Andrew Adamatzky, professor of computer science at the University of the West of England (UWE) in Bristol, published a study in the Royal Society of Open Science in which he found that mushrooms “communicate” with each other in a peculiar language. This communication occurs through electrical signals.
“In our work on deciphering the language of mushrooms, we first looked at whether different types of mushrooms exhibit similar characteristics of electrical activity. And then we characterized the proposed mushroom language by word length and sentence complexity,” says Adamatzky.
Adamatzky says that mushrooms, as “almost living things without a nervous system,” are capable of generating electrical signals. During experiments with mushrooms, he found that oyster mushrooms (Pleurotus djamor) emit electrical signals of high and low frequency, and tinder fungi of the species Ganoderma resinaceum emit electrical signals at intervals of up to 8 minutes.
What’s more, according to Adamatzky, the electrical signals of these mushrooms are similar to those seen in creatures with a central nervous system (animals and humans).
Next, Adamatzky decided to find out if all types of mushrooms are capable of such actions, and he conducted an experiment with an additional four types of mushrooms.
“We recorded the extracellular electrical activity of four fungal species, and we found evidence for the propagation of signaling lines through the fungal mycelium network. We hypothesized that the electrical activity of fungi is a manifestation of ‘information exchange’ between distant parts of fungal colonies.”
In the study, Adamatzky details how he and his team planted electrodes in the ground around four types of mushrooms: honey agaric, finch, Chinese cordyceps, and omfalot. The electrodes were inserted into bundles of fungal mycelium (mycelium), consisting of thin branched filaments – hyphae.

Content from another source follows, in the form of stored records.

(* ===== verification/OrderedRead.v ===== *)
(** * Snapshot reads of the ordered objects

    Models [crates/seerdb/src/vnext/ordered_mvcc_read.rs] (snapshot resolution of
    point and range reads) and [ordered_txn_read.rs] (reads through a transaction's
    staged overlay).  The reader's borrows of the admission state and the status
    table are arguments; the undo store and the trees are the [Engine]. *)
From S2P Require Import Prelude StdCollections Ids Crc Fs Log WriteSet Txn Shards Mvcc UndoStore Admission PageDependency PageV4 KeyOrder TreeV4 ObjectStore OrderedMvcc.

Local Open Scope Z_scope.
Local Open Scope seer_scope.

Inductive MvccLookup :=
| MvccFound (value : bytes)
| MvccDeleted
| MvccNotFound.

Inductive OrderedMvccReadError :=
| ReadAdmission (e : RuntimeAdmissionError)
| ReadBTree (e : BTreeError)
| ReadCodec (e : MvccCodecError)
| ReadStatus (e : StatusTableError)
| ReadUndo (e : UndoStoreError)
| NonDecreasingUndo (current next : VersionId)
| ReadUnexpectedBlob
| ReadUnexpectedTombstone.

Abbreviation OrderedKeyValueBatch := (list (bytes * bytes)).

Record OrderedMvccRangeCursor := {
  mc_raw : RangeCursor;
  mc_reader : option TxnId;
  mc_snapshot : CommitSeq
}.

Inductive PrivateRangeValue :=
| PrivatePut (value : bytes)
| PrivateDelete.

Record OrderedTransactionRangeCursor := {
  tc_base : OrderedMvccRangeCursor;
  tc_staged : list (bytes * PrivateRangeValue);
  tc_staged_index : nat;
  tc_base_pending : OrderedKeyValueBatch
}.

(** [OrderedMvccReader] borrows these two. *)
Record OrderedMvccReader := { rd_admission : RuntimeAdmission; rd_statuses : TransactionStatusTable }.

Definition mvcc_value_lookup (v : MvccValue) : MvccLookup :=
  match v with Inline value => MvccFound value | Tombstone => MvccDeleted end.

Definition reader_admission (rd : OrderedMvccReader) : result unit OrderedMvccReadError :=
  map_err ReadAdmission (ensure_read_admission (rd_admission rd)).

Section reader.
Context {W : Type} `{ObjectStore W} `{Crc32c}.
Implicit Types (s : Engine W) (tree : nat) (rd : OrderedMvccReader)
  (reader : option TxnId) (snapshot : CommitSeq).

(** One round of the loop of [resolve]: an answer, or the next record of the chain
    with the version it was read from. *)
Definition resolve_round rd reader snapshot (record : MvccRecord) (containing_undo : option VersionId) s
    : Engine W * result (MvccLookup + MvccRecord * VersionId) OrderedMvccReadError :=
  do? (s, _) := (s, reader_admission rd) in
  do? (s, v) := (s, map_err ReadStatus (visibility (rd_statuses rd) (mr_owner record) reader snapshot)) in
  match v with
  | RecordVisible => (s, Ok (inl (mvcc_value_lookup (mr_value record))))
  | RecordActive | RecordAborted | RecordNewerCommit _ =>
      match mr_undo_head record with
      | None => (s, Ok (inl MvccNotFound))
      | Some next =>
          match containing_undo with
          | Some current =>
              if current <=? next then (s, Err (NonDecreasingUndo current next))
              else let '(s, r) := engine_get next s in
                   do? (s, record) := (s, map_err ReadUndo r) in (s, Ok (inr (record, next)))
          | None => let '(s, r) := engine_get next s in
                    do? (s, record) := (s, map_err ReadUndo r) in (s, Ok (inr (record, next)))
          end
      end
  end.

(** [None]: the fuel was too small, which [Versions.resolve_loop_spec] excludes. *)
Fixpoint resolve_loop (fuel : nat) rd reader snapshot (record : MvccRecord) (containing_undo : option VersionId) s
    : Engine W * option (result MvccLookup OrderedMvccReadError) :=
  match fuel with
  | O => (s, None)
  | S fuel' =>
      match resolve_round rd reader snapshot record containing_undo s with
      | (s, Err e) => (s, Some (Err e))
      | (s, Ok (inl answer)) => (s, Some (Ok answer))
      | (s, Ok (inr (record, next))) => resolve_loop fuel' rd reader snapshot record (Some next) s
      end
  end.

(** Undo links decrease strictly and stay inside the undo store, so two rounds
    more than it has versions are enough. *)
Definition resolve rd (record : MvccRecord) reader snapshot s
    : Engine W * result MvccLookup OrderedMvccReadError :=
  let '(s, r) := resolve_loop (2 + length (us_index (e_undo s))) rd reader snapshot record None s in
  (s, default (Err (NonDecreasingUndo 0 0)) r).

Definition resolve_lookup rd (lookup : BTreeLookup) reader snapshot s
    : Engine W * result MvccLookup OrderedMvccReadError :=
  do? (s, _) := (s, reader_admission rd) in
  match lookup with
  | LookupNotFound => (s, Ok MvccNotFound)
  | LookupFound bs =>
      do? (s, current) := (s, map_err ReadCodec (record_from_bytes bs)) in
      resolve rd current reader snapshot s
  | LookupBlob _ => (s, Err ReadUnexpectedBlob)
  | LookupDeleted => (s, Err ReadUnexpectedTombstone)
  end.

(** [OrderedMvccReader::lookup] *)
Definition mvcc_lookup rd tree (key : bytes) reader snapshot s
    : Engine W * result MvccLookup OrderedMvccReadError :=
  do? (s, _) := (s, reader_admission rd) in
  let '(s, r) := engine_lookup tree key s in
  do? (s, lookup) := (s, map_err ReadBTree r) in
  resolve_lookup rd lookup reader snapshot s.

(** ** Range reads *)

(** [OrderedMvccReader::range_cursor] *)
Definition mvcc_range_cursor (start stop : bytes) reader snapshot : OrderedMvccRangeCursor :=
  {| mc_raw := RangeCursor_new start stop; mc_reader := reader; mc_snapshot := snapshot |}.

Definition with_raw (raw : RangeCursor) (c : OrderedMvccRangeCursor) : OrderedMvccRangeCursor :=
  {| mc_raw := raw; mc_reader := mc_reader c; mc_snapshot := mc_snapshot c |}.

Definition mvcc_is_done (c : OrderedMvccRangeCursor) : bool := rc_done (mc_raw c).

(** The inner loop of [next_batch] over the rows of one raw batch. *)
Fixpoint resolve_rows rd reader snapshot (rows : list (bytes * BTreeLookup))
    (visible : OrderedKeyValueBatch) s : Engine W * result OrderedKeyValueBatch OrderedMvccReadError :=
  match rows with
  | [] => (s, Ok visible)
  | (key, lookup) :: rows' =>
      do? (s, answer) := resolve_lookup rd lookup reader snapshot s in
      resolve_rows rd reader snapshot rows'
        (match answer with MvccFound value => visible ++ [(key, value)] | _ => visible end) s
  end.

(** The outer loop; [None]: the fuel was too small. *)
Fixpoint mvcc_batch_loop (fuel : nat) rd tree (c : OrderedMvccRangeCursor) (limit : Z)
    (visible : OrderedKeyValueBatch) s
    : Engine W * OrderedMvccRangeCursor * option (result OrderedKeyValueBatch OrderedMvccReadError) :=
  match fuel with
  | O => (s, c, None)
  | S fuel' =>
      if negb (len visible <? limit) || mvcc_is_done c then (s, c, Some (Ok visible))
      else
        match reader_admission rd with
        | Err e => (s, c, Some (Err e))
        | Ok _ =>
            let '(w, raw, r) := os_next_batch tree (mc_raw c) (limit - len visible) (e_objects s) in
            let s := with_objects w s in
            let c := with_raw raw c in
            match r with
            | Err e => (s, c, Some (Err (ReadBTree e)))
            | Ok [] => (s, c, Some (Ok visible))
            | Ok rows =>
                match resolve_rows rd (mc_reader c) (mc_snapshot c) rows visible s with
                | (s, Err e) => (s, c, Some (Err e))
                | (s, Ok visible) => mvcc_batch_loop fuel' rd tree c limit visible s
                end
            end
        end
  end.

(** [OrderedMvccRangeCursor::next_batch] *)
Definition mvcc_next_batch (fuel : nat) rd tree (c : OrderedMvccRangeCursor) (limit : Z) s
    : Engine W * OrderedMvccRangeCursor * option (result OrderedKeyValueBatch OrderedMvccReadError) :=
  match reader_admission rd with
  | Err e => (s, c, Some (Err e))
  | Ok _ =>
      if (limit =? 0) || mvcc_is_done c then (s, c, Some (Ok []))
      else mvcc_batch_loop fuel rd tree c limit [] s
  end.

(** ** Reads of a transaction *)
Definition lookup_transaction rd tree (transaction : Transaction) (key : bytes) s
    : Engine W * result MvccLookup OrderedMvccReadError :=
  do? (s, _) := (s, reader_admission rd) in
  match staged_ordered_lookup (od_id (os_descriptor tree (e_objects s))) key transaction with
  | StagedPut value => (s, Ok (MvccFound value))
  | StagedDelete => (s, Ok MvccDeleted)
  | Unchanged => mvcc_lookup rd tree key (Some (tx_id transaction)) (tx_snapshot transaction) s
  end.

(** The staged mutations of one object in [start, end), the last one of each key. *)
Definition private_value (m : LoggedMutation) : PrivateRangeValue :=
  match lm_kind m with OrderedPut => PrivatePut (lm_value m) | OrderedDelete => PrivateDelete end.

Definition staged_overlay (object : StorageObjectId) (start stop : bytes) (ms : list LoggedMutation)
    : list (bytes * PrivateRangeValue) :=
  fold_left (λ staged m,
    if negb (lm_object m =? object) || bool_decide (klt (lm_key m) start) || bool_decide (kle stop (lm_key m))
    then staged else BTreeMap.insert (lm_key m) (private_value m) staged) ms [].

Definition range_cursor_transaction tree (transaction : Transaction) (start stop : bytes) s
    : OrderedTransactionRangeCursor :=
  {| tc_base := mvcc_range_cursor start stop (Some (tx_id transaction)) (tx_snapshot transaction);
     tc_staged := staged_overlay (od_id (os_descriptor tree (e_objects s))) start stop
                    (tx_mutations transaction);
     tc_staged_index := 0;
     tc_base_pending := [] |}.

(** [OrderedTransactionRangeCursor::is_done] *)
Definition txn_cursor_is_done (c : OrderedTransactionRangeCursor) : bool :=
  mvcc_is_done (tc_base c) && bool_decide (tc_base_pending c = [])
  && bool_decide (length (tc_staged c) ≤ tc_staged_index c)%nat.

Definition with_pending (base : OrderedMvccRangeCursor) (pending : OrderedKeyValueBatch)
    (c : OrderedTransactionRangeCursor) : OrderedTransactionRangeCursor :=
  {| tc_base := base; tc_staged := tc_staged c; tc_staged_index := tc_staged_index c;
     tc_base_pending := pending |}.

Definition consume_staged (c : OrderedTransactionRangeCursor) (output : OrderedKeyValueBatch)
    : OrderedTransactionRangeCursor * OrderedKeyValueBatch :=
  match tc_staged c !! tc_staged_index c with
  | None => (c, output)
  | Some (key, value) =>
      ({| tc_base := tc_base c; tc_staged := tc_staged c; tc_staged_index := S (tc_staged_index c);
          tc_base_pending := tc_base_pending c |},
       match value with PrivatePut value => output ++ [(key, value)] | PrivateDelete => output end)
  end.

(** The [match] of [next_batch] on the two heads; [None] breaks the loop. *)
Definition merge_round (c : OrderedTransactionRangeCursor) (rows : OrderedKeyValueBatch)
    : option (OrderedTransactionRangeCursor * OrderedKeyValueBatch) :=
  match tc_base_pending c, tc_staged c !! tc_staged_index c with
  | [], None => None
  | row :: pending, None => Some (with_pending (tc_base c) pending c, rows ++ [row])
  | [], Some _ => Some (consume_staged c rows)
  | row :: pending, Some (private, _) =>
      match key_cmp row.1 private with
      | Lt => Some (with_pending (tc_base c) pending c, rows ++ [row])
      | Eq => Some (consume_staged (with_pending (tc_base c) pending c) rows)
      | Gt => Some (consume_staged c rows)
      end
  end.

(** The prefetch of [next_batch]. *)
Definition refill (fuel : nat) rd tree (c : OrderedTransactionRangeCursor) (wanted : Z) s
    : Engine W * OrderedTransactionRangeCursor * option (result unit OrderedMvccReadError) :=
  if bool_decide (tc_base_pending c = []) && negb (mvcc_is_done (tc_base c)) then
    match mvcc_next_batch fuel rd tree (tc_base c) (Z.max wanted 16) s with
    | (s, base, None) => (s, with_pending base (tc_base_pending c) c, None)
    | (s, base, Some (Err e)) => (s, with_pending base (tc_base_pending c) c, Some (Err e))
    | (s, base, Some (Ok rows)) => (s, with_pending base (tc_base_pending c ++ rows) c, Some (Ok tt))
    end
  else (s, c, Some (Ok tt)).

Fixpoint txn_batch_loop (fuel : nat) rd tree (c : OrderedTransactionRangeCursor) (limit : Z)
    (rows : OrderedKeyValueBatch) s
    : Engine W * OrderedTransactionRangeCursor * option (result OrderedKeyValueBatch OrderedMvccReadError) :=
  match fuel with
  | O => (s, c, None)
  | S fuel' =>
      if negb (len rows <? limit) then (s, c, Some (Ok rows))
      else
        match reader_admission rd with
        | Err e => (s, c, Some (Err e))
        | Ok _ =>
            match refill fuel rd tree c (limit - len rows) s with
            | (s, c, None) => (s, c, None)
            | (s, c, Some (Err e)) => (s, c, Some (Err e))
            | (s, c, Some (Ok _)) =>
                match merge_round c rows with
                | None => (s, c, Some (Ok rows))
                | Some (c, rows) => txn_batch_loop fuel' rd tree c limit rows s
                end
            end
        end
  end.

(** [OrderedTransactionRangeCursor::next_batch] *)
Definition txn_next_batch (fuel : nat) rd tree (c : OrderedTransactionRangeCursor) (limit : Z) s
    : Engine W * OrderedTransactionRangeCursor * option (result OrderedKeyValueBatch OrderedMvccReadError) :=
  match reader_admission rd with
  | Err e => (s, c, Some (Err e))
  | Ok _ =>
      if (limit =? 0) || txn_cursor_is_done c then (s, c, Some (Ok []))
      else txn_batch_loop fuel rd tree c limit [] s
  end.
End reader.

They found that these fungal “roots” seem to “communicate” with each other.
“We found that the distribution of signal lengths is similar to the distribution of word lengths in human languages. And we found that the vocabulary of mushrooms can be up to 50 words. Although their main lexicon of the most frequently used words does not exceed 15-20 words.”
Adamatzky says the most “talkative” mushroom species (of the ones they studied) was Schizophyllum commune, based on the amount of signals it generated.
The scientist noted that the electric flashes of the mushrooms were not random, and therefore he was able to separate groups of similar signals into “words”, and then groups of words into “sentences”.
And by comparing mushroom words with human language, he found that their average word length was similar to the length of words in English and Russian.
In an interview with The Guardian, Adamatzky said he believes mushrooms use their “language” in a similar way to how wolves use their howls to organize in a pack.
For example, some mushroom words can direct the mycelial filaments to nutrients or warn them of danger.
Can mushrooms determine if there is a danger near them in the form of a person picking mushrooms or a pig looking for truffles? Adamatzky admits that he cannot answer this question yet because much more research is needed with mushrooms.